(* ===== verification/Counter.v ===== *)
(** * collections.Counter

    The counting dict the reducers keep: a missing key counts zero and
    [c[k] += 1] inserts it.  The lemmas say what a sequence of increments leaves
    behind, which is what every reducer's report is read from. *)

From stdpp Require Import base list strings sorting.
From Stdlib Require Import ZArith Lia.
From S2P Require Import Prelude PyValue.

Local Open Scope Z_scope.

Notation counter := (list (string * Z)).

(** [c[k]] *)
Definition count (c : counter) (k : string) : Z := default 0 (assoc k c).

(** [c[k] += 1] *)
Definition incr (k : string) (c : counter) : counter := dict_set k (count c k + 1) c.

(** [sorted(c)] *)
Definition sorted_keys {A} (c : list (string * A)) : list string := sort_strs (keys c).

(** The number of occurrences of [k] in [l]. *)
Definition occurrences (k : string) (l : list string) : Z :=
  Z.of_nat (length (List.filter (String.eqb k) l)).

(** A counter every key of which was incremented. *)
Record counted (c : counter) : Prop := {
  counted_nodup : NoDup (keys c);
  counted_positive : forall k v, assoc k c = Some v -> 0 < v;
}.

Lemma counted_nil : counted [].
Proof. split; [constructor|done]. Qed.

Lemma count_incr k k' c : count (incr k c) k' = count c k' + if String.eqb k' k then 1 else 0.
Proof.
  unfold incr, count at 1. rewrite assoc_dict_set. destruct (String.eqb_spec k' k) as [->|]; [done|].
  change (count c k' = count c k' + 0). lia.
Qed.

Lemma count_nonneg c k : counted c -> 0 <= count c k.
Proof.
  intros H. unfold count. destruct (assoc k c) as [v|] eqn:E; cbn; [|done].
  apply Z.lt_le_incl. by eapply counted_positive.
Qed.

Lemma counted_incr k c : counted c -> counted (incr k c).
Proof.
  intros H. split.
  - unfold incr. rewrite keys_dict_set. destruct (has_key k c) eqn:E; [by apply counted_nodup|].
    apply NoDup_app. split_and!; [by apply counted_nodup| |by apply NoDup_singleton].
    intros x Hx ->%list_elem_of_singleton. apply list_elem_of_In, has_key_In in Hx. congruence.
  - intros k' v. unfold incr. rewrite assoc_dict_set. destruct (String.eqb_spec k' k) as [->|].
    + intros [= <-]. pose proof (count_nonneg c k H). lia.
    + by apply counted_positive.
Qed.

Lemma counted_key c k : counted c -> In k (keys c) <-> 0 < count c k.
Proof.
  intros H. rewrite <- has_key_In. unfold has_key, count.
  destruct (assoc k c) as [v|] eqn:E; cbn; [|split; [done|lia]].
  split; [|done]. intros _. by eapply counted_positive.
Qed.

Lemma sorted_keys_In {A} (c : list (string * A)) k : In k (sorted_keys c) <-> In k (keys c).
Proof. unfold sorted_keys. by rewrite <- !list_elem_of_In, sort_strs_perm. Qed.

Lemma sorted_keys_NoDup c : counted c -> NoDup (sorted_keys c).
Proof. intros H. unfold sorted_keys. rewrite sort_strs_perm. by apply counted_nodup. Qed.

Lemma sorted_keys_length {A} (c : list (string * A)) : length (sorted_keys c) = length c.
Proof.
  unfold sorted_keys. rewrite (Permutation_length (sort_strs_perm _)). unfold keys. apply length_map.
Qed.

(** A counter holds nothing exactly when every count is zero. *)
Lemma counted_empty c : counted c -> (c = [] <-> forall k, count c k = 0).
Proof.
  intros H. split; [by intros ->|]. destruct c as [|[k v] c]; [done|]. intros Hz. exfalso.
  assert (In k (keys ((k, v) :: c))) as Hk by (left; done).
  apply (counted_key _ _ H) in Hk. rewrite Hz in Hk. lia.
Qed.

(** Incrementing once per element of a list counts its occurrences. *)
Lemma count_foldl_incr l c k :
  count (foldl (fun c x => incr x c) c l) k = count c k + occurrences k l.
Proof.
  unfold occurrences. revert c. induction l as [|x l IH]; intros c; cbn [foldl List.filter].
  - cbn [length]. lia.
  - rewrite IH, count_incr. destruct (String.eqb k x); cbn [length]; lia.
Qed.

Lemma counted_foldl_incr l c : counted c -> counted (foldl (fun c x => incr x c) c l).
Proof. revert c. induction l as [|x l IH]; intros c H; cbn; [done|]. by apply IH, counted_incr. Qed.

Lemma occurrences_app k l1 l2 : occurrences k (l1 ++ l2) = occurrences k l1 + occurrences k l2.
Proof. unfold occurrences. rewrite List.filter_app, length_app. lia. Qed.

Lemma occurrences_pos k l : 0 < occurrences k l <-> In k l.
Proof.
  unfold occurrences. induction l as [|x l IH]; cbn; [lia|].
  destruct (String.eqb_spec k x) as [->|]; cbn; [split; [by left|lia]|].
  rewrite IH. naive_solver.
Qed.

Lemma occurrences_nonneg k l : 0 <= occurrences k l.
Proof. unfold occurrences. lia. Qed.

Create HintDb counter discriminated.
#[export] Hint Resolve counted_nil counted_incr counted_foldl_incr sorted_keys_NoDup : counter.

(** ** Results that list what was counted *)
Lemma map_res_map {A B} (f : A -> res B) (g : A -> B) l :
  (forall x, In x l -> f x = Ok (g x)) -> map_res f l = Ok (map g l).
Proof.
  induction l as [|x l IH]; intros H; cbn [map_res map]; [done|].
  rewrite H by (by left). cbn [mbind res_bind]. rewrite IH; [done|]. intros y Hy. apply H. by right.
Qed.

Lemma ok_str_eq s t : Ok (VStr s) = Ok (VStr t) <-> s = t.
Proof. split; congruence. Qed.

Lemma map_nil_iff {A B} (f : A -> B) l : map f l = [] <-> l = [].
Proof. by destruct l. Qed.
---
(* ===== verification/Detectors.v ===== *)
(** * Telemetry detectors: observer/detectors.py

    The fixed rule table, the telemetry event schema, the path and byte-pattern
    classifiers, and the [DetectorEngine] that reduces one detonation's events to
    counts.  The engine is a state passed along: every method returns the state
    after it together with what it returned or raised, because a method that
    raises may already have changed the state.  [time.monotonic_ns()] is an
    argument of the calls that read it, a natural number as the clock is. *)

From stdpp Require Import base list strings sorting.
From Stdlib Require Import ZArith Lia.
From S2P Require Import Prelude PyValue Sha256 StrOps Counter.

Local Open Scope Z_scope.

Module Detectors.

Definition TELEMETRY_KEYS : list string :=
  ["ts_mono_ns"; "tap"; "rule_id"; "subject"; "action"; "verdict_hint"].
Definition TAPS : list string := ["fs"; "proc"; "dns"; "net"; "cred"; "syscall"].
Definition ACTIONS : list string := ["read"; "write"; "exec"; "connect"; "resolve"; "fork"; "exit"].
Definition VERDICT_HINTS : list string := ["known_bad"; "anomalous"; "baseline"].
--
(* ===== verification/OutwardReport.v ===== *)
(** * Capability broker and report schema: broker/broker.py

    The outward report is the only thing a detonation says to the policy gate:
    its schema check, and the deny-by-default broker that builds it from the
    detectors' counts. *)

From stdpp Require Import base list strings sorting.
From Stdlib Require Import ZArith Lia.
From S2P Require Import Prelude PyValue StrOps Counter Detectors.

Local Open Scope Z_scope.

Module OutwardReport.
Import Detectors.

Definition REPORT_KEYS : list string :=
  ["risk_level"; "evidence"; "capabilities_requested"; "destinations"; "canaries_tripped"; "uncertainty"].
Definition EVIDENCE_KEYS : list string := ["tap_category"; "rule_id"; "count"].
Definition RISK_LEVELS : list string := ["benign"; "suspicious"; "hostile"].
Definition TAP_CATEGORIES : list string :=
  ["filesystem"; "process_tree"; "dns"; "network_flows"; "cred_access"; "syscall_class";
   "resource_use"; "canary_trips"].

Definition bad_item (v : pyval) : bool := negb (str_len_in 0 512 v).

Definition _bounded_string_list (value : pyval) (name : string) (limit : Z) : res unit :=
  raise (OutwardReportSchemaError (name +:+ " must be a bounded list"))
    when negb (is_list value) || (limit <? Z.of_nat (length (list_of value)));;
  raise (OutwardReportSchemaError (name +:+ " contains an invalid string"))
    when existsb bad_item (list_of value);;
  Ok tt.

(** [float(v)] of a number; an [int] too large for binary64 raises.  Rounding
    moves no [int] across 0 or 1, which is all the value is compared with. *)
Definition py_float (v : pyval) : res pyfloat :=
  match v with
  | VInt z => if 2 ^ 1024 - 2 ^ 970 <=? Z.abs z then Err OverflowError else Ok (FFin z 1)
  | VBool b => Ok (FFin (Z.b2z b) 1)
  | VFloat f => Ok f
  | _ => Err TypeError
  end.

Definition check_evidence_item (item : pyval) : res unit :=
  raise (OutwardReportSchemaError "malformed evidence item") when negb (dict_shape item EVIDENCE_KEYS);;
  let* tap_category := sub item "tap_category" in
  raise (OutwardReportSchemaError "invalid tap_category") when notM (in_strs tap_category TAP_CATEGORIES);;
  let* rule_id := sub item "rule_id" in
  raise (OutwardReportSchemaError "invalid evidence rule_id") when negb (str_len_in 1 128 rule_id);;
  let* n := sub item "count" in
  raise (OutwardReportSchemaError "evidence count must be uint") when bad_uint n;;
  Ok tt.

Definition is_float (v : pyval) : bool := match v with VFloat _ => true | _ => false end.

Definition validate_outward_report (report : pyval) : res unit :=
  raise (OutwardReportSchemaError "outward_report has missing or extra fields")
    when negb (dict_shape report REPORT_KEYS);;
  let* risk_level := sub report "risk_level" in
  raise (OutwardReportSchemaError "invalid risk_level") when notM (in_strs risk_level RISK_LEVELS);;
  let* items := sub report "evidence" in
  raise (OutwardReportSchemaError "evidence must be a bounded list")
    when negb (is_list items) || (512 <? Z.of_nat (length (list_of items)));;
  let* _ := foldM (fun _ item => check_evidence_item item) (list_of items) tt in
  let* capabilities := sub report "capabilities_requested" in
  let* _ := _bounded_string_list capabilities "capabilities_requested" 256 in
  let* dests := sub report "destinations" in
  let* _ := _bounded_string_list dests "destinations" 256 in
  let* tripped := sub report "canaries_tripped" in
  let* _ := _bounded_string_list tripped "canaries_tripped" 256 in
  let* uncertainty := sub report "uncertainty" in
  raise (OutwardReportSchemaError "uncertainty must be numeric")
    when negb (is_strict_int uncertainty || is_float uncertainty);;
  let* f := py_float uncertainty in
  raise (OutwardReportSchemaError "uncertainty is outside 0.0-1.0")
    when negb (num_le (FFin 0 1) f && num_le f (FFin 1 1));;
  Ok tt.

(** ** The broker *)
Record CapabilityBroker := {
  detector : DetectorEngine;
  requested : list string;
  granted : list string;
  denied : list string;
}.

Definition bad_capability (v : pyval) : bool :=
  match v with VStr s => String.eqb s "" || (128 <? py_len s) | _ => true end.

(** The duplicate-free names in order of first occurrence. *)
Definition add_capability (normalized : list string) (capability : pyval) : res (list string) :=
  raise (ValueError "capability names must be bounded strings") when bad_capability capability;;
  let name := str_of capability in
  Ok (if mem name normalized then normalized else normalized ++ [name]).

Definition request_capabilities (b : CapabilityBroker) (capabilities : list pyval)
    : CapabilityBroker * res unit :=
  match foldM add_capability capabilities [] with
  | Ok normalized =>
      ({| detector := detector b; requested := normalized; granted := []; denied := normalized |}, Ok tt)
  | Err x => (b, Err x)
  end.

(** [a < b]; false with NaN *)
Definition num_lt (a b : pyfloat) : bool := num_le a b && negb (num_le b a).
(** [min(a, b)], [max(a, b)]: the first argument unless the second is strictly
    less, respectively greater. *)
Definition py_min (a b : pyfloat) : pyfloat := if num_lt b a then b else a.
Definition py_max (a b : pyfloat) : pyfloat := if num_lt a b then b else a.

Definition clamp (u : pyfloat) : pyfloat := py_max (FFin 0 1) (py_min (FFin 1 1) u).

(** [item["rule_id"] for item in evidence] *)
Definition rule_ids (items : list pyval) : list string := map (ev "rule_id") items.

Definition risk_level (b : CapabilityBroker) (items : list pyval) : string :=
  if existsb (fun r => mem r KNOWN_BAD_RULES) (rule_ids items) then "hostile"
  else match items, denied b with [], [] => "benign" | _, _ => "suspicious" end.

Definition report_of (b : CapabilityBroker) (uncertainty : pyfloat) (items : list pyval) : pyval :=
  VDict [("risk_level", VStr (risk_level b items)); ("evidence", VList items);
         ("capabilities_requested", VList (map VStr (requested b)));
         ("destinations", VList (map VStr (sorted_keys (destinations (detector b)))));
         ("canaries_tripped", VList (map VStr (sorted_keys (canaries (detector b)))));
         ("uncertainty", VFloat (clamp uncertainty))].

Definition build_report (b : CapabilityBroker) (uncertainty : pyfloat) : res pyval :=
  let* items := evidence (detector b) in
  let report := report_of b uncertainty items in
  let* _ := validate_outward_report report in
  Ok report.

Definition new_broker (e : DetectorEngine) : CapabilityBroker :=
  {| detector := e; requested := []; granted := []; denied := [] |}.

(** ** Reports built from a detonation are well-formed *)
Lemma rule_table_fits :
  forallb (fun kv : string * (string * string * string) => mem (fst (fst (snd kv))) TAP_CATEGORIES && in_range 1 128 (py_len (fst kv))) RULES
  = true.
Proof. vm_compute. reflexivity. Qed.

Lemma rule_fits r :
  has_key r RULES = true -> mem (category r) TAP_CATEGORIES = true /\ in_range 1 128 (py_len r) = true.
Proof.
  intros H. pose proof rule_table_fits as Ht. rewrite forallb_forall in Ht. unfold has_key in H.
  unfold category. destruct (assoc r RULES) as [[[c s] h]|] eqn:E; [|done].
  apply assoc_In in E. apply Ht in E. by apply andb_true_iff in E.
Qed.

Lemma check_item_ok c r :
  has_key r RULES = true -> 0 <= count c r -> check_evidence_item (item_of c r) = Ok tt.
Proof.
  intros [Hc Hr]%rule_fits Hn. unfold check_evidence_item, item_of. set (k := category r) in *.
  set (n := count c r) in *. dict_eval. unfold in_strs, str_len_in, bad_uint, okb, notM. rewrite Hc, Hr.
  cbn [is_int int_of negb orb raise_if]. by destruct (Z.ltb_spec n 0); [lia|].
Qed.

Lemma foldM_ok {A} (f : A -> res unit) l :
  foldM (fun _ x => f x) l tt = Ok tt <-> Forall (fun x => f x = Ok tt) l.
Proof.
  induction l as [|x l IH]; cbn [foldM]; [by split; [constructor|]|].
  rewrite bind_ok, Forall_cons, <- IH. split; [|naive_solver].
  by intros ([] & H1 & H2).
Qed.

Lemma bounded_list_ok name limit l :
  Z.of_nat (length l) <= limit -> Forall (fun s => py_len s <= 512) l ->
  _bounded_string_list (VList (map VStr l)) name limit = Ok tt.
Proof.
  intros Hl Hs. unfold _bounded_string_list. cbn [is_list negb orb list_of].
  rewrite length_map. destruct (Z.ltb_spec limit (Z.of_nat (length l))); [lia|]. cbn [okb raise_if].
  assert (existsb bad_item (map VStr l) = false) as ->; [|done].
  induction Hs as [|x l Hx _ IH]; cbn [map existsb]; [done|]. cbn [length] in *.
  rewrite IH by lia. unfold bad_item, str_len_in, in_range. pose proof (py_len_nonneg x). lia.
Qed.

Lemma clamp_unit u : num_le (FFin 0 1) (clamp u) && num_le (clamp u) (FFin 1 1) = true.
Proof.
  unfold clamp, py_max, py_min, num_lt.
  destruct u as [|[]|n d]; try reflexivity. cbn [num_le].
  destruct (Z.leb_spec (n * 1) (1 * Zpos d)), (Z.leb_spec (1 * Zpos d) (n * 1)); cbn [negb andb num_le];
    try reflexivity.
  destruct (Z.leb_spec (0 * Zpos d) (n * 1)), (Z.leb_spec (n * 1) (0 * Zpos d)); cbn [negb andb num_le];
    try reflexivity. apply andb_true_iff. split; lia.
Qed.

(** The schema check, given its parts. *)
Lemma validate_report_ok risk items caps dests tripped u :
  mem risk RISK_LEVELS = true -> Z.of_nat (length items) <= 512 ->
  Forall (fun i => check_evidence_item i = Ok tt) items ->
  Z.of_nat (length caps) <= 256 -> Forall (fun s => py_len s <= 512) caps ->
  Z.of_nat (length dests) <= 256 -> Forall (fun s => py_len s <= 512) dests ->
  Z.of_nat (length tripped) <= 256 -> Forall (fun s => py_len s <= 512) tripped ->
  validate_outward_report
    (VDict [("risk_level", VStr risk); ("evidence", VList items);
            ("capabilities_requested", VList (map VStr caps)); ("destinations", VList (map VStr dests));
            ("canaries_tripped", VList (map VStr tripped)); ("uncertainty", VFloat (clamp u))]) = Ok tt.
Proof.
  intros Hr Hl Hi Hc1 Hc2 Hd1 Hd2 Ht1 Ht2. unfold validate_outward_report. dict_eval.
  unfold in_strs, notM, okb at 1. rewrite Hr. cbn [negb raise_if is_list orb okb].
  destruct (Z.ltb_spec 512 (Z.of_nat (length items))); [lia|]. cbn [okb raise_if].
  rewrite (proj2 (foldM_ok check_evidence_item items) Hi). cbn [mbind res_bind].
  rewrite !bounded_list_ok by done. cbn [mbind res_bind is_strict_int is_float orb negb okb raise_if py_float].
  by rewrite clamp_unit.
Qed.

**INSTRUCTIONS TO FOLLOW**.
Please reproduce exactly the lines in the listing above from the one containing "(* ===== verification/Counter.v ===== *)" through the one containing "intros H. split.", both included, and nothing more.

**SOLUTION BELOW**.
(* ===== verification/Counter.v ===== *)
(** * collections.Counter

    The counting dict the reducers keep: a missing key counts zero and
    [c[k] += 1] inserts it.  The lemmas say what a sequence of increments leaves
    behind, which is what every reducer's report is read from. *)

From stdpp Require Import base list strings sorting.
From Stdlib Require Import ZArith Lia.
From S2P Require Import Prelude PyValue.

Local Open Scope Z_scope.

Notation counter := (list (string * Z)).

(** [c[k]] *)
Definition count (c : counter) (k : string) : Z := default 0 (assoc k c).

(** [c[k] += 1] *)
Definition incr (k : string) (c : counter) : counter := dict_set k (count c k + 1) c.

(** [sorted(c)] *)
Definition sorted_keys {A} (c : list (string * A)) : list string := sort_strs (keys c).

(** The number of occurrences of [k] in [l]. *)
Definition occurrences (k : string) (l : list string) : Z :=
  Z.of_nat (length (List.filter (String.eqb k) l)).

(** A counter every key of which was incremented. *)
Record counted (c : counter) : Prop := {
  counted_nodup : NoDup (keys c);
  counted_positive : forall k v, assoc k c = Some v -> 0 < v;
}.

Lemma counted_nil : counted [].
Proof. split; [constructor|done]. Qed.

Lemma count_incr k k' c : count (incr k c) k' = count c k' + if String.eqb k' k then 1 else 0.
Proof.
  unfold incr, count at 1. rewrite assoc_dict_set. destruct (String.eqb_spec k' k) as [->|]; [done|].
  change (count c k' = count c k' + 0). lia.
Qed.

Lemma count_nonneg c k : counted c -> 0 <= count c k.
Proof.
  intros H. unfold count. destruct (assoc k c) as [v|] eqn:E; cbn; [|done].
  apply Z.lt_le_incl. by eapply counted_positive.
Qed.

Lemma counted_incr k c : counted c -> counted (incr k c).
Proof.
  intros H. split.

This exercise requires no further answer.